More generally speaking, however, I understand the 10 year rule announced in Randall to be an expression of a conclusion that the passage of 10 years without repetition of criminally deceptive conduct involves sufficient attenuation of the relevance of evidence of a prior conviction for a crimen falsi offense to the issue of credibility to warrant a balancing test for admissibility, rather than a per se rule of admissibility. Though Randall does not discuss the impact which subsequent incarceration for a non-crimen falsi offense would have on the balance between relevance and potential prejudice, I submit that evidence of a prior crimen falsi conviction would remain highly relevant despite its age, if the defendant had been incarcerated and thus rendered incapable of repeating the criminally deceptive act during the time between the prior offense and the current trial.
I believe it is only the passage of a 10 year period of honest law abiding conduct at liberty which may reasonably be deemed to demonstrate reformation, and thereby dissipate the probative weight of evidence of prior criminally deceptive acts on the issue of credibility. A convict who had no opportunity to demonstrate reformation should not by mere passage of time be presumed to have reformed. Professor Alschuler has cogently observed in a slightly different context:
To probe a person’s psyche and predict his future behavior is always an awesome task, and the optimistic belief that one can discern a person’s general propensity for law observance from his regimented conduct in a prison now seems remarkably naive.

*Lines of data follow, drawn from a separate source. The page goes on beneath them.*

(** [handleFailed] *)
Definition handleFailed (env : Surroundings) (eventID stack title : string) (d : failureDetails)
    (temporary : bool) : Db () :=
  let fingerprint := SyncFailedFingerprint stack in
  if stackRemoved env stack then
    wrapping "reset deployment failure streak for removed stack" (ResetFailureStreak fingerprint)
  else
    let! failures := wrapping "increment deployment failure streak"
                       (IncrementFailureStreak fingerprint) in
    let! eventID := eventReferenceID eventID in
    let! found := findOpen "find open deployment alert" fingerprint in
    match found with
    | Some a =>
        wrapping "update deployment alert"
          (Update (repeated a (clock env) eventID title
                     (if hasDiagnostic d || bool_decide (Message a = "") then message d else Message a)
                     (stage_ d) (code_ d) (deployment_ d) (commit_ d)))
    | None =>
        if temporary && (failures <? temporaryFailureThreshold)%N then st_ret ()
        else
          let! id := newID in
          openAlert (clock env) eventID
            (opened id AlertKindSyncFailed ResourceTypeStack stack (clock env) eventID title (message d)
               (stage_ d) (code_ d) (deployment_ d) (commit_ d) failures) (hasDiagnostic d)
            "create deployment alert"
    end.

Definition handleSucceeded (now : Time) (eventID stack : string) : Db () :=
  let fingerprint := SyncFailedFingerprint stack in
  do! wrapping "reset deployment failure streak" (ResetFailureStreak fingerprint) in
  resolveOpen now eventID fingerprint "find open deployment alert" "resolve deployment alert"
    ResolutionReasonRecovered "Synchronization completed successfully".

(** [handleNode]: the errors are not wrapped, and the identifier of the event is used
    as it is. *)
Definition handleNode (now : Time) (eventID nodeID : string) (disconnected : bool) : Db () := λ db,
  match FindOpenByFingerprint (NodeDisconnectedFingerprint nodeID) db with
  | (Ok a, db) =>
      if disconnected then
        Update (repeated a now eventID (Title a) (Message a) (FailureStage a) (ErrorCode a)
                  (DeploymentID a) (alertCommit a)) db
      else
        let a := resolved a now ResolutionReasonRecovered "Swarm node reconnected" eventID in
        (do! Update a in publishResolved a) db
  | (Err e, db) =>
      match rootCause e with
      | ErrAlertNotFound =>
          if disconnected then
            (let! id := newID in
             let a := opened id AlertKindNodeDisconnected ResourceTypeNode nodeID now eventID
                        "Node disconnected" "Swarm node is not ready" "" "" "" "" 1 in
             do! Create a in publishOpened a) db
          else (Ok (), db)
      | _ => (Err e, db)
      end
  end.

(** ** Messages *)
Definition usefulDiagnostic (err : option fault) (code : string) : option string :=
  let diagnostic := SafeDiagnostic maskText err in
  if bool_decide (diagnostic = "") || bool_decide (diagnostic = code) then None else Some diagnostic.
Definition hasUsefulDiagnostic (err : option fault) (code : string) : bool :=
  bool_decide (is_Some (usefulDiagnostic err code)).

Definition isTemporaryError (err : option fault) : bool :=
  match err with Some e => isTemporary e | None => false end.

Definition stageName (stage : string) : string :=
  if bool_decide (stage = "") then "an unknown stage" else stage.
Definition safeFailureMessage (err : option fault) (code stage : string) : string :=
  match usefulDiagnostic err code with
  | Some diagnostic => diagnostic
  | None => "Synchronization failed during " +:+ stageName stage +:+
            ". No detailed diagnostic was recorded."
  end.
Definition safeUnknownOutcomeMessage (err : option fault) (code stage : string) : string :=
  match usefulDiagnostic err code with
  | Some diagnostic => diagnostic
  | None => "Deployment outcome is unknown after interruption during " +:+ stageName stage +:+
            ". No detailed diagnostic was recorded."
  end.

Alschuler, Sentencing Reform and Prosecutorial Power, 126 U.Pa.L.Rev. 550, 552, (1978). Likewise it would seem to me remarkably naive to consider appellant’s non-repetition *415of a criminally deceptive conduct during confinement for any reason, evidence of reformation thereby dissipating the unquestionable relevance of appellant’s prior criminally deceptive conduct to the issue of his credibility.
Consequently, even if I were to assume, arguendo, that the distinction drawn by Judge Beck regarding the effect of appellant’s recommittal on the prior crimen falsi conviction (for non-crimen falsi parole violations) on the 10 year rule was neither anticipated nor intended by our Supreme Court in its Randall opinion, I would nonetheless find the evidence properly admissible applying the residual Roots/Big-hum balancing test. Though relatively dated, the evidence of appellant’s prior crimen falsi conviction remained highly probative on the issue of his credibility in this case. See Commonwealth v. Osborn, 364 Pa.Super. 505, 508-16, 528 A.2d 623, 625-28.(1987) (16 year old perjury conviction was properly admissible under Roots/Bighum test); Commonwealth v. Stinnett, 356 Pa.Super. 83, 514 A.2d 154 (1986) (applying the Roots/Bighum test); Commonwealth v. Duffy, 355 Pa.Super. 145, 512 A.2d 1253 (1986) (same); Commonwealth v. Bailey, 354 Pa.Super. 51, 511 A.2d 180 (1986) (same).